The expression level of bone marrow miR-99a-5p in MDS patients was significantly higher than that of healthy controls (P<0.01); According to the prognostic score of IPSS, MDS patients were divided into relatively low risk group (including low risk group and intermediate risk group 1) and relatively high risk group (including intermediate risk group 2 and high risk group). Analysis showed that the expression level of bone marrow miR-99a-5p in relatively low risk group was 2.40 times higher than that in healthy control group (P<0.01), the expression level of bone marrow miR-99a-5p in relatively high risk group was 6.66 times higher than that in healthy control group (P<0.01), the expression level of miR-99a-5p in relatively high risk group was 2.80 times higher than that in the relatively low risk group ( P<0.01) ; the expression level of bone marrow miR-99a-5p in t-MDS group was 6.35 times higher than that in healthy control group (P<0.001). There was a significant positive correlation between the expression level of miR-99a-5p and the percentage of marrow blasts (P<0.01), but the expression of miR-99a-5p did not correlate with chromosome karyotype and peripheral blood hemogram; In this study it was obtained that ST5 might participate in pathological mechanism of MDS by bioinformatic analyses and references.
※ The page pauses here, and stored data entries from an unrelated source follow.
(* ===== verification/Process.v ===== *)
(** * The life of a process: [crates/lunatic-process/src/lib.rs]
      ([run_native_process], [new], [ProcessTaskGuard])

    A process is a task that owns the receiving end of its ingress.  Its loop
    takes a signal when there is one and otherwise runs the process's own code;
    signals become messages of the mailbox, links that died kill or are turned
    into messages, monitors are recorded, reloads are queued for the execution
    driver.  When the loop ends the process is unregistered, its ingress is
    closed and drained, its links are told, and every remaining monitor gets the
    notification whose mailbox slot it has held since it was admitted.

    The process's own code is not part of this file: it runs between the
    iterations, as other threads do.  An [expect] that fails is [None]. *)

From S2P Require Import Prelude External Message Mailbox ModuleRegistry Versions.
From S2P Require Import Environment Signal Link.

(** ** Reload acknowledgements *)

(** Errors of [validate_reload_target] and [perform_pending_reload]. *)
Inductive PendingReloadError : Type :=
| NoModuleRegistry
| ReloadVersionNotFound (version : Z)
| OldVersionNotFound (version : Z)
| IncompatibleSignatures (count : Z)
| NoInstance
| NoMemoryExport
| FuelNotEnabled
| ReplacementStateFailed
| InstantiationFailed
| MemoryGrowFailed
| ReplacementMemoryTooSmall
| ResourceTransferFailed.
Definition reconcile_step (tid : Z) (active : gset Z) (removed : list Z) (pc : ReconcilePc)
    (c : Coordinator) : Step :=
  let next pc c := Next (TReconcile active removed pc) c [] in
  let drain_all := bool_decide (removed ≠ []) in
  match pc with
  | CFence =>
      if bool_decide (is_Some (topology_fence c)) then Blocked
      else next (CNodes (elements (list_to_set (C := gset Z) removed)) [])
             (set_fence (Some tid) (set_epoch (fetch_add1 (topology_epoch c)) c))
  | CNodes (n :: todo) cleaned =>
      match remove_node_registrations n (registry c) with
      | None => Panicked
      | Some (names, reg) => next (CNodes todo (cleaned ++ names)) (set_registry reg c)
      end
  | CNodes [] cleaned => next (CVotes cleaned) c
  | CVotes cleaned => next (CWaiters WCaller cleaned) (drain_votes active drain_all c)
  | CWaiters k cleaned =>
      let c := drain_stale_entries k active drain_all (drained_reply k) c in
      match k with
      | WCaller => next (CWaiters WSync cleaned) c
      | WSync => next (CWaiters WUnregister cleaned) c
      | WUnregister => Finished (VCleaned (sort_names cleaned)) (set_fence None c) []
      end
  end.

(** [cleanup_node_registrations] *)
Definition cleanup_node_registrations (n : Z) (c : Coordinator) : Step :=
  match remove_node_registrations n (registry c) with
  | Some (names, reg) => Finished (VCleaned names) (set_registry reg c) []
  | None => Panicked
  end.

(** ** One step of a task *)

Definition task_step (tid : Z) (o : Oracle) (t : Task) (c : Coordinator) : Step :=
  match t with
  | TRegister name pid n => register_step o name pid n c
  | TRegisterMembers name pid => register_members_step o name pid c
  | TSingle name pid why pc => single_step tid o name pid why pc c
  | TCoordinate k p pc => coordinate_step tid o k p pc c
  | TUnregister u name expected => unregister_step o u name expected c
  | TUnregisterMembers u name expected => unregister_members_step o u name expected c
  | TCoordinateUnreg k name expected pc => coordinate_unreg_step tid o k name expected pc c
  | TUnregisterProcess pid => unregister_process_registrations pid c
  | TSynchronize => synchronize_from_coordinator o c
  | TWaiting q pc => wait_step o q pc c
  | THandle source m => handle_message tid o source m c
  | TPrepareLookup source p => prepare_lookup source p c
  | TPrepareCheck source p => prepare_check source p c
  | TReply target m => Finished (VHandled (send_result o)) c [OSend target m]
  | TTakeLeader k source rid r => take_leader o k source rid r c
  | TTake k rid r => take k rid r c
  | TApply name pid registered_at => handle_register_notify name pid registered_at c
  | TRemove name expected => handle_unregister_notify name expected c
  | TSnapshot target rid =>
      Next (TReply target (RegistrySyncResponse rid (global_snapshot (registry c)))) c []
  | TSyncApply ch es => handle_sync_response ch es c
  | TSyncAnswer ch r => Finished (VHandled r) (drop_leases 1 (answer ch (ReplySync r) c)) []
  | TReconcile active removed pc => reconcile_step tid active removed pc c
  | TCleanup n => cleanup_node_registrations n c
  end.
(** A step that changes nothing of them. *)
Lemma effect_idle tid F c F' c' :
  ready tid F c → F' = F → same_pending c c' → inv limits (registry c') → effect tid F c F' c'.
Proof.
  intros [Hreg Hle Hmax Hst] -> Hs Hinv. pose proof (same_pending_leases _ _ Hs) as Hel.
  destruct Hs as (Hu & Hv & Hw & Hl & Hf). split.
  - done.
  - lia.
  - by rewrite Hu.
  - intros key v'. rewrite Hv. intros Hk.
    destruct (decide (f_votes F = Some (key, votes_token v'))); [by left|]. right. eauto.
  - intros k rid w. rewrite Hw. intros Hk.
    destruct (decide (f_waiter F = Some (k, rid, waiter_token w))); [by left|by right].
  - by destruct (f_stripe F).
  - by destruct (f_fence F).
Qed.

Lemma waiters_set_waiters k k' m c :
  waiters k' (set_waiters k m c) = if decide (k' = k) then m else waiters k' c.
Proof. by destruct k, k'. Qed.

Lemma entry_leases_set_waiters k m c :
  entry_leases (set_waiters k m c)
  = entry_leases c - Z.of_nat (size (waiters k c)) + Z.of_nat (size m).
Proof. unfold entry_leases. destruct k; simpl; lia. Qed.

Lemma entry_leases_set_votes m c :
  entry_leases (set_votes m c)
  = entry_leases c - map_sum votes_leases (pending_votes c) + map_sum votes_leases m.
Proof. unfold entry_leases. simpl. lia. Qed.

Lemma drop_leases_eq n c :
  0 <= n <= budget_used c → budget_used c <= u64_max →
  drop_leases n c = set_used (budget_used c - n) c.
Proof. unfold drop_leases, u64_max. intros. rewrite Z.mod_small by lia. done. Qed.

Lemma try_acquire_Some c c' :
  try_acquire limits c = Some c' →
  c' = set_used (budget_used c + 1) c ∧ budget_used c + 1 <= u64_max ∧
  budget_used c + 1 <= max_pending_responses limits.
Proof.
  unfold try_acquire. intros H. apply bind_Some in H as (n & [-> Hn]%checked_add_Some & H).
  case_match; [done|]. bool_to_prop. by injection H as <-.
Qed.

(** An update of the budget, the channels and one map, described by what it does
    to the leases; the rest of the footprint stays. *)
Lemma effect_lease tid F c F' c' d :
  ready tid F c → F' = mkFoot (f_leases F + d) (f_votes F) (f_waiter F) (f_stripe F) (f_fence F) →
  c' = set_used (budget_used c + d) c → budget_used c + d <= u64_max →
  budget_used c + d <= max_pending_responses limits → effect tid F c F' c'.
Proof.
  intros Hr -> -> H1 H2. destruct (effect_idle tid F c F c Hr) as [? ? ? Hv Hw Hs Hf];
    [done|by split_and!|by destruct Hr|]. split; simpl; try done.
  - unfold entry_leases; simpl. lia.
Qed.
The expression levels of miR-99a-5p is up-regulated in MDS patients, and its expression showed a rising tendency which may be involved in the pathogenesis of MDS by regulating target gene ST5.
检测骨髓增生异常综合征(MDS)中miR-99a-5p的表达,预测其靶基因并通过生物信息学分析其功能。
采用qRT-PCR检测MDS患者骨髓中miR-99a-5p的表达水平,并分析miR-99a-5p表达与临床病理特征、骨髓原始细胞百分比、染色体核型及外周血常规的相关性。通过Targetscan、Miranda和Microcosm预测miR-99a-5p的靶基因,将3种软件预测结果的交集作为miR-99a-5p的潜在靶基因。
MDS患者骨髓miR-99a-5p表达水平显著高于健康对照组(P<0.01);根据IPSS预后评分,将MDS患者分为相对低危组(包括低危组和中危1组)和相对高危组(包括中危2组和高危组)。分析显示,相对低危组骨髓miR-99a-5p表达水平比健康对照组高2.40倍(P<0.01),相对高危组骨髓miR-99a-5p表达水平比健康对照组高6.66倍(P<0.01),相对高危组miR-99a-5p表达水平比相对低危组高2.80倍(P<0.01);治疗相关MDS(t-MDS)组骨髓miR-99a-5p表达水平比健康对照组高6.35倍(P<0.001)。miR-99a-5p表达水平与骨髓原始细胞百分比呈显著正相关(P<0.01),但miR-99a-5p表达与染色体核型及外周血常规无关;通过生物信息学分析及参考文献,本研究得出ST5可能参与MDS的病理机制。
MDS患者中miR-99a-5p表达水平上调,其表达呈上升趋势,可能通过调节靶基因ST5参与MDS的发病机制。